11

Ils descendirent la 125e Rue, vers la Septième Avenue. Le néon des bars et des magasins déversait des rayons multicolores sur la foule, elle aussi multicolore, qui foulait la neige sale du trottoir, et prêtait aux visages d’étranges reflets métalliques. Des Noirs passaient, emmitouflés, certains en pardessus neuf à carreaux, d’autres en cirés de GI, en gabardine, en manteau indéfinissable, qui semblait avoir été taillé dans des couvertures. Des Noires se faufilaient, exhibant des manteaux en fourrures improbables : cheval, ours, buffle, vache, chien, chat et même chauve-souris. D’autres étaient vêtus de cachemire, de tweed anglais, de vison, de rat musqué. Ils circulaient dans de grosses voitures neuves, avec toute l’apparence de la prospérité.

Une sœur de la miséricorde surgit de l’ombre :

— Donnez au Seigneur… donnez à ses pauvres…

Jackson mit la main à la poche, mais Gus l’arrêta :

— Ne sortez pas votre rouleau, Jackson. J’ai de la monnaie.

Il laissa tomber un demi-dollar dans la boîte.
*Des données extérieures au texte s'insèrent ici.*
Lemma list_remove_pieces h p L elem R b q :
  L ≠ [] → NoDup (L ++ elem :: b :: R) → NULL ∉ L ++ elem :: b :: R →
  linked h p (L ++ elem :: b :: R) q →
  ∃ h', list_remove elem h = Ok (b, h') ∧ linked h' p (L ++ b :: R) q ∧
        h' !! elem = h !! elem ∧ frame (last_or p L :: [b]) h h'.
Proof.
  intros HL Hnd Hnn H0. pose proof (seg_last_in p L HL) as Ha.
  apply linked_app in H0 as [H1 [He H3]]. simpl in H1, He.
  set (a := last_or p L) in *.
  apply NoDup_app in Hnd as (HdL & Hdis & HdR).
  pose proof (NoDup_cons_1_1 _ _ HdR) as HeR. pose proof (NoDup_cons_1_2 _ _ HdR) as HdB.
  assert (HnL : NULL ∉ L) by mem. assert (Han : a ≠ NULL) by mem.
  assert (Hen : elem ≠ NULL) by mem. assert (Hbn : b ≠ NULL) by mem.
  assert (Hea : elem ≠ a) by mem. assert (Heb : elem ≠ b) by mem.
  unfold list_remove. run_with (interior_true h elem _ Hen He Han Hbn). run_assert; [|done].
  run_with (get_prev_ok h elem _ Hen He). run_with (get_next_ok h elem _ Hen He). simpl.
  run_with (seg_set_next h _ _ _ b HL HnL H1). fold a.
  assert (He1 : upd_next a b h !! elem = h !! elem) by (by apply lookup_alter_ne).
  apply (seg_upd_next h _ _ _ b) in H1; [|done|done]. fold a in H1. carry_next a b h.
  set (h1 := upd_next a b h) in *. rewrite He in He1.
  run_with (get_next_ok h1 elem _ Hen He1). run_with (get_prev_ok h1 elem _ Hen He1). simpl.
  run_with (set_prev_first h1 _ _ _ _ a Hbn H3).
  assert (He2 : upd_prev b a h1 !! elem = Some (ListElem a b))
    by (rewrite <- He1; by apply lookup_alter_ne).
  rewrite (get_next_ok _ elem _ Hen He2).
  apply (seg_upd_prev h1 _ _ _ _ a) in H3; [|done]. carry_prev b a h1.
  eexists. split; [done|]. split; [|split].
  - rewrite linked_app. done.
  - congruence.
  - apply frame_upd_prev; [mem|]. apply frame_upd_next; [mem|]. apply frame_refl.
Qed.

(** [list_splice] inside one list: the range moves to an earlier place.
    [B] starts at [before]; the moved range [S] ends just before [ln]. *)
Lemma list_splice_pieces h p L before B first S ln R q :
  let N := L ++ (before :: B) ++ (first :: S) ++ ln :: R in
  L ≠ [] → NoDup N → NULL ∉ N → linked h p N q →
  ∃ h', list_splice before first ln h = Ok (tt, h') ∧
        linked h' p (L ++ (first :: S) ++ (before :: B) ++ ln :: R) q ∧ frame N h h'.
Proof.
  intros N HL Hnd Hnn H0. unfold N in Hnd, Hnn, H0.
  apply linked_app in H0 as [H1 H0]. apply linked_app in H0 as [H2 H0].
  apply linked_app in H0 as [H3 H4]. simpl first_or in *.
  pose proof (seg_last_in p L HL) as Hbp. set (bp := last_or p L) in *.
  pose proof (seg_last_in bp (before :: B) ltac:(done)) as Hfp.
  set (fp := last_or bp (before :: B)) in *.
  pose proof (seg_last_in fp (first :: S) ltac:(done)) as Hlst.
  set (lst := last_or fp (first :: S)) in *.
  apply NoDup_app in Hnd as (HdL & HxL & Hnd). apply NoDup_app in Hnd as (HdB & HxB & Hnd).
  apply NoDup_app in Hnd as (HdS & HxS & HdR).
  assert (HfS : first ∈ first :: S) by left. assert (HbB : before ∈ before :: B) by left.
  assert (HlR : ln ∈ ln :: R) by left.
  set (BB := before :: B) in *. set (SS := first :: S) in *. set (RR := ln :: R) in *.
  assert (Hn : bp ≠ NULL ∧ before ≠ NULL ∧ fp ≠ NULL ∧ first ≠ NULL ∧ lst ≠ NULL ∧ ln ≠ NULL)
    by mem.
  destruct Hn as (Hbpn & Hbn & Hfpn & Hfn & Hlstn & Hlnn).
  setoid_rewrite not_elem_of_app in HxL. setoid_rewrite not_elem_of_app in HxL.
  setoid_rewrite not_elem_of_app in HxB.
  assert (HLx : ∀ x, x ∈ BB ∨ x ∈ SS ∨ x ∈ RR → x ∉ L) by firstorder.
  assert (HBx : ∀ x, x ∈ SS ∨ x ∈ RR → x ∉ BB) by firstorder.
  assert (HSx : ∀ x, x ∈ RR → x ∉ SS) by firstorder.
  destruct (HxL bp Hbp) as (? & ? & ?).
  pose proof (HLx fp ltac:(auto)). destruct (HxB fp Hfp).
  pose proof (HLx before ltac:(auto)). destruct (HxB before HbB).
  pose proof (HLx first ltac:(auto)). pose proof (HBx first ltac:(auto)).
  pose proof (HxS first HfS). pose proof (HLx lst ltac:(auto)).
  pose proof (HBx lst ltac:(auto)). pose proof (HxS lst Hlst).
  pose proof (HLx ln ltac:(auto)). pose proof (HBx ln ltac:(auto)).
  pose proof (HSx ln ltac:(auto)). clear HxL HxB HxS HLx HBx HSx.
  assert (Hnn' : NULL ∉ L ∧ NULL ∉ BB ∧ NULL ∉ SS) by mem. destruct Hnn' as (HnL & HnB & HnS).
  unfold list_splice.
  run_with (guard_before h before _ Hbn (proj1 H2) Hbpn). run_assert; [|done].
  rewrite ptr_eqb_neq by congruence.
  assert (Hlp : list_prev ln h = Ok (lst, h)).
  { unfold list_prev. run_with (guard_before h ln _ Hlnn (proj1 H4) Hlstn). run_assert; [|done].
    by apply (get_prev_first _ _ _ _ _ Hlnn H4). }
  run_with Hlp. clear Hlp.
  run_with (seg_interior h fp SS first ln Hfpn Hlnn HnS HfS H3). run_assert; [|done].
  run_with (seg_interior h fp SS lst ln Hfpn Hlnn HnS Hlst H3). run_assert; [|done].
  run_with (get_prev_first h fp first S ln Hfn H3).
  run_with (seg_get_next h fp SS ln ltac:(done) HnS H3).
  run_with (seg_set_next h bp BB first ln ltac:(done) HnB H2). fold fp.
  apply (seg_upd_next h _ _ _ ln) in H2; [|done|done]. fold fp in H2. carry_next fp ln h.
  set (h1 := upd_next fp ln h) in *.
  run_with (seg_get_next h1 fp SS ln ltac:(done) HnS H3).
  run_with (get_prev_first h1 fp first S ln Hfn H3).
  run_with (set_prev_first h1 _ _ _ _ fp Hlnn H4).
  apply (seg_upd_prev h1 _ _ _ _ fp) in H4; [|done]. carry_prev ln fp h1.
  set (h2 := upd_prev ln fp h1) in *.
  run_with (get_prev_first h2 _ _ _ _ Hbn H2).
  run_with (set_prev_first h2 _ _ _ _ bp Hfn H3).
  apply (seg_upd_prev h2 _ _ _ _ bp) in H3; [|done]. carry_prev first bp h2.
  set (h3 := upd_prev first bp h2) in *.
  run_with (seg_set_next h3 bp SS ln before ltac:(done) HnS H3).
  apply (seg_upd_next h3 _ _ _ before) in H3; [|done|done].
  change (last_or bp (first :: S)) with lst in *. change (last_or bp SS) with lst in *.
  carry_next lst before h3. set (h4 := upd_next lst before h3) in *.
  run_with (get_prev_first h4 _ _ _ _ Hbn H2).
  run_with (seg_set_next h4 _ _ _ first HL HnL H1). fold bp.
  apply (seg_upd_next h4 _ _ _ first) in H1; [|done|done]. fold bp in H1.
  carry_next bp first h4. set (h5 := upd_next bp first h4) in *.
  rewrite (set_prev_first h5 _ _ _ _ lst Hbn H2).
  apply (seg_upd_prev h5 _ _ _ _ lst) in H2; [|done]. carry_prev before lst h5.
  eexists. split; [done|]. split.
  - rewrite !linked_app. done.
  - assert (Hin : ∀ x, x ∈ [fp; ln; first; lst; bp; before] → x ∈ N)
      by (unfold N; intros x Hx; rewrite !elem_of_app; mem).
    apply frame_upd_prev; [apply Hin; mem|]. do 2 (apply frame_upd_next; [apply Hin; mem|]).
    do 2 (apply frame_upd_prev; [apply Hin; mem|]). apply frame_upd_next; [apply Hin; mem|].
    apply frame_refl.
Qed.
— Vous êtes touché par l’Esprit, improvisa la bonne sœur. Que celui qui a des oreilles entende les paroles de l’Esprit.

— Amen, répondit Jackson.

Non loin du croisement de la Septième Avenue, ils obliquèrent vers l’entrée du Palm Café. Les barmen y officiaient en veste blanche amidonnée et les serveuses, à la peau couleur de banane mûre, y ondoyaient parmi les tables et autour des box, en uniforme vert et jaune. Sur une petite estrade, un trio jouait sur des rythmes hot.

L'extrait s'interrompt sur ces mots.